Difícil abordar os aspectos que rodeiam um sublime amor. Robert Wise nos deu West Side Story impagável, mais que sublime, apontando uma característica ímpar do cinema que transitou dos palcos para a tela condensando os humores da música ligeira numa apresentação clássica sem igual. A sofisticação gershwiniana está ínsita nos trabalhos magníficos dos colaboradores de Bernstein como Stephen Joshua Sondheim, morto há três semanas, letrista magistral que marca a obra do começo ao fim.

Upper West Side, o bairro proletário, desapareceu. Desapareceu com suas ruínas, matagais, terras revoltas com tratores a apontar novo centro, numa higienização requerida e que trouxe novo signo: o Lincoln Center. Imaginar que se quis de início, naqueles anos pretéritos, conflagrar somente judeus imigrantes, dá o tom de como era vista a ameaça intrusiva em solo americano.

Mas Spielberg internalizou, hamletnianamente, essa aldeia pequena — raiz etimológica que confere à tragédia dos pequenos espaços o semblante universal, segredo constante no libreto de Arthur Laurents, ímpar e que não pode ser esquecido.
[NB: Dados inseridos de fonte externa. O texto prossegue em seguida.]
(* ===== verification/ExtendInv.v ===== *)
(** A prefill batch: [prepare_for_extend] on admitted requests that fit allocates
    slots for exactly their new tokens, fills the columns, and the requests run
    with their whole range committed. *)

From stdpp Require Import base gmap strings list relations.
From Stdlib Require Import ZArith QArith Lia.
From S2P Require Import Prelude.
From S2P Require Import PyData.
From S2P Require Import RadixKey.
From S2P Require Import RadixTree.
From S2P Require Import RadixInv.
From S2P Require Import RadixContent.
From S2P Require Import RadixOps.
From S2P Require Import RadixInsert.
From S2P Require Import RadixEvict.
From S2P Require Import RadixSession.
From S2P Require Import ReqCache.
From S2P Require Import ReqCacheInv.
From S2P Require Import ReqAlloc.
From S2P Require Import ReqLife.
From S2P Require Import BatchAlloc.
From S2P Require Import Delayer.
From S2P Require Import PrefillAdder.
From S2P Require Import ScheduleBatch.
From S2P Require Import BatchInv.
From S2P Require Import ServeInv.
From S2P Require Import ServeOps.

Open Scope Z_scope.

Lemma mapM_res_ok {A B} (f : A → result B) (g : A → B) l :
  Forall (λ x, f x = Ok (g x)) l → mapM_res f l = Ok (g <$> l).
Proof. induction 1 as [|x l Hx _ IH]; [done|]. cbn [mapM_res]. rewrite Hx. py_run. rewrite IH. done. Qed.

(** ** Input logprobs *)

(** The padded token ids of a chunk are as many as its logprobs. *)
Lemma input_logprob_token_ids_length r stop :
  let p := Z.of_nat (length (prefix_indices r)) in
  p ≤ stop → -1 ≤ logprob_start_len r → stop ≤ Z.of_nat (length (full_untruncated_fill_ids r)) →
  let start := compute_extend_logprob_start_len (logprob_start_len r) p (stop - p)
    (Z.of_nat (length (full_untruncated_fill_ids r))) in
  0 ≤ start ≤ stop - p ∧
  Z.of_nat (length (input_logprob_token_ids r stop (stop - p) start)) = stop - p - start.
Proof.
  intros p Hp Hl Hf start. unfold input_logprob_token_ids. fold p.
  assert (Hs : 0 ≤ start ≤ stop - p).
  { unfold start, compute_extend_logprob_start_len. destruct (Z.eqb_spec (logprob_start_len r) (-1)); lia. }
  split; [done|]. set (g := if p <? _ then _ else p).
  set (l := slice_from _ _ _).
  assert (Hlen : Z.of_nat (length l) ≤ stop - p - start).
  { unfold l, slice_from, slice. rewrite length_take, length_drop.
    assert (Z.to_nat (stop + 1) - Z.to_nat (g + 1) ≤ Z.to_nat (stop - p - start) ∨
      length (origin_input_ids r) - Z.to_nat (g + 1) ≤ 0)%nat; [|lia].
    unfold g, start, compute_extend_logprob_start_len.
    destruct (Z.eqb_spec (logprob_start_len r) (-1)) as [He|He].
    - right. destruct (Z.ltb_spec p (Z.of_nat (length (origin_input_ids r)))); lia.
    - left. destruct (Z.ltb_spec p (logprob_start_len r)); lia. }
  rewrite length_app, length_replicate. lia.
Qed.

Section extend.
Context {A : Type} `{KVPool A} `{!KVPoolTotal A} `{!KVPoolSlots A} `{KVAlloc A} `{!KVAllocLaws A} `{KVPaged A}.
Context `{Env} `{!EnvLaws} `{HeapQ} `{!HeapQLaws}.
Variable cfg : Config.
Hypothesis Hdis : disable cfg = false.
Hypothesis Hps1 : page_size cfg = 1%nat.
Variable vocab_size : Z.
Implicit Types s : Sys A.

(** ** The pieces of [prepare_for_extend] *)

Lemma ready_input_ids (st : RadixCache A) r stop :
  ready_ok cfg st (bkv r) stop →
  new_input_ids r = Ok (drop (length (prefix_indices (bkv r))) (take stop (all_ids (bkv r)))) ∧
  of_option AttributeError (extend_range (bkv r))
    = Ok (Z.of_nat (length (prefix_indices (bkv r))), Z.of_nat stop).
Proof.
  intros [Hrg _ Hf _ _ _ _]. unfold new_input_ids, get_fill_ids, range_end. rewrite Hrg, Hf.
  cbn [fmap option_fmap option_map snd]. py_run. by rewrite py_take_nat.
Qed.
(* ===== verification/Scheduler.v ===== *)
(** The scheduler: which batch runs next.  [get_next_batch_to_run],
    [get_new_batch_prefill], [_get_new_batch_prefill_raw], [process_batch_result] and an
    iteration of [event_loop_normal] of managers/scheduler.py, with the way of a
    request into the waiting queue: [init_req_max_new_tokens], [_add_request_to_queue],
    [_set_or_validate_priority], [_abort_on_queued_limit], [_abort_on_waiting_timeout]
    and [validate_input_length] of managers/utils.py, and out of the server by an abort:
    [abort_request], [process_pending_chunked_abort] and [_abort_on_running_timeout].

    Requests are shared objects in the source: the queue, the batches and [chunked_req]
    refer to one object per request.  Here each place holds the request, [rid] is its
    identity, and what is updated in one place is put into the others.  Servers without
    LoRA, grammars, multimodal inputs, hierarchical caches, sliding windows, mamba states,
    diffusion blocks, disaggregation, dynamic chunks and data-parallel attention. *)

From stdpp Require Import base gmap strings list.
From Stdlib Require Import ZArith QArith Lia.
From S2P Require Import Prelude.
From S2P Require Import PyData.
From S2P Require Import RadixKey.
From S2P Require Import RadixTree.
From S2P Require Import ReqCache.
From S2P Require Import ReqLife.
From S2P Require Import BatchAlloc.
From S2P Require Import Delayer.
From S2P Require Import PrefillAdder.
From S2P Require Import SchedulePolicy.
From S2P Require Import ScheduleBatch.
From S2P Require Import MemCheck.

Open Scope Z_scope.

(** ** Settings and state *)

Record SchedCfg := mkSchedCfg {
  max_prefill_tokens : Z;
  chunked_prefill_size : option Z;
  is_mixed_chunk : bool;
  overlap_on : bool;
  pp_max_micro_batch_size : Z;
  max_running_requests : Z;
  sc_prefill_max_requests : option Z;
  max_queued_requests : option Z;
  max_req_len : Z;
  max_req_input_len : Z;
  max_total_num_tokens : Z;
  allow_auto_truncate : bool;
  CLIP_MAX_NEW_TOKENS : Z;
  priority_scheduling_preemption_threshold : Z;
  enable_priority_preemption : bool;
  schedule_low_priority_values_first : bool;
  priority_scheduling_on : bool;
  abort_on_priority_when_disabled : bool;
  truncation_align_size : option Z;
  min_free_slots_delayer : option Z;
  (** [TEST_RETRACT] with [TEST_RETRACT_NO_PREFILL_BS] *)
  test_retract_no_prefill_bs : option Z;
  retract_decode_steps : Z;
  vocab_size : Z;
  spec_args : SpecArgs;
}.

(** A batch on its way, with the attributes the scheduler sets on it. *)
Record Launched := mkLaunched {
  lb_batch : ScheduleBatch;
  lb_chunked_req : option string;
  decoding_reqs : list string;
  contains_last_prefill_chunk : bool;
  (** the batch is [running_batch], as an object *)
  lb_is_running : bool;
}.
Está lá, nos bastidores da Broadway, num ano pulsátil como 1957, os ensaios brilhantes da gente comprometida com o espetáculo  e que o diretor atual muito bem captou.

Continuo West Side Story de Wise, um artesão; mas sou devoto de um diretor que tem a marca do sublime que é Spielberg. Nenhuma novidade! Pareceu esforço inútil deste que faz “duel” para não nos fazer esquecer da telona, seus efeitos, seus segredos a tornar-nos cúmplices da magia do que uma câmera é capaz de sublinhar.

Confiram! Assistirei novamente! Levarei os filhos e amigos, com a certeza de que um deles me trará Maria, Maria, Maria, da Natalie de ontem.

Enjoy

Virgilio Almansur é médico, advogado e escritor.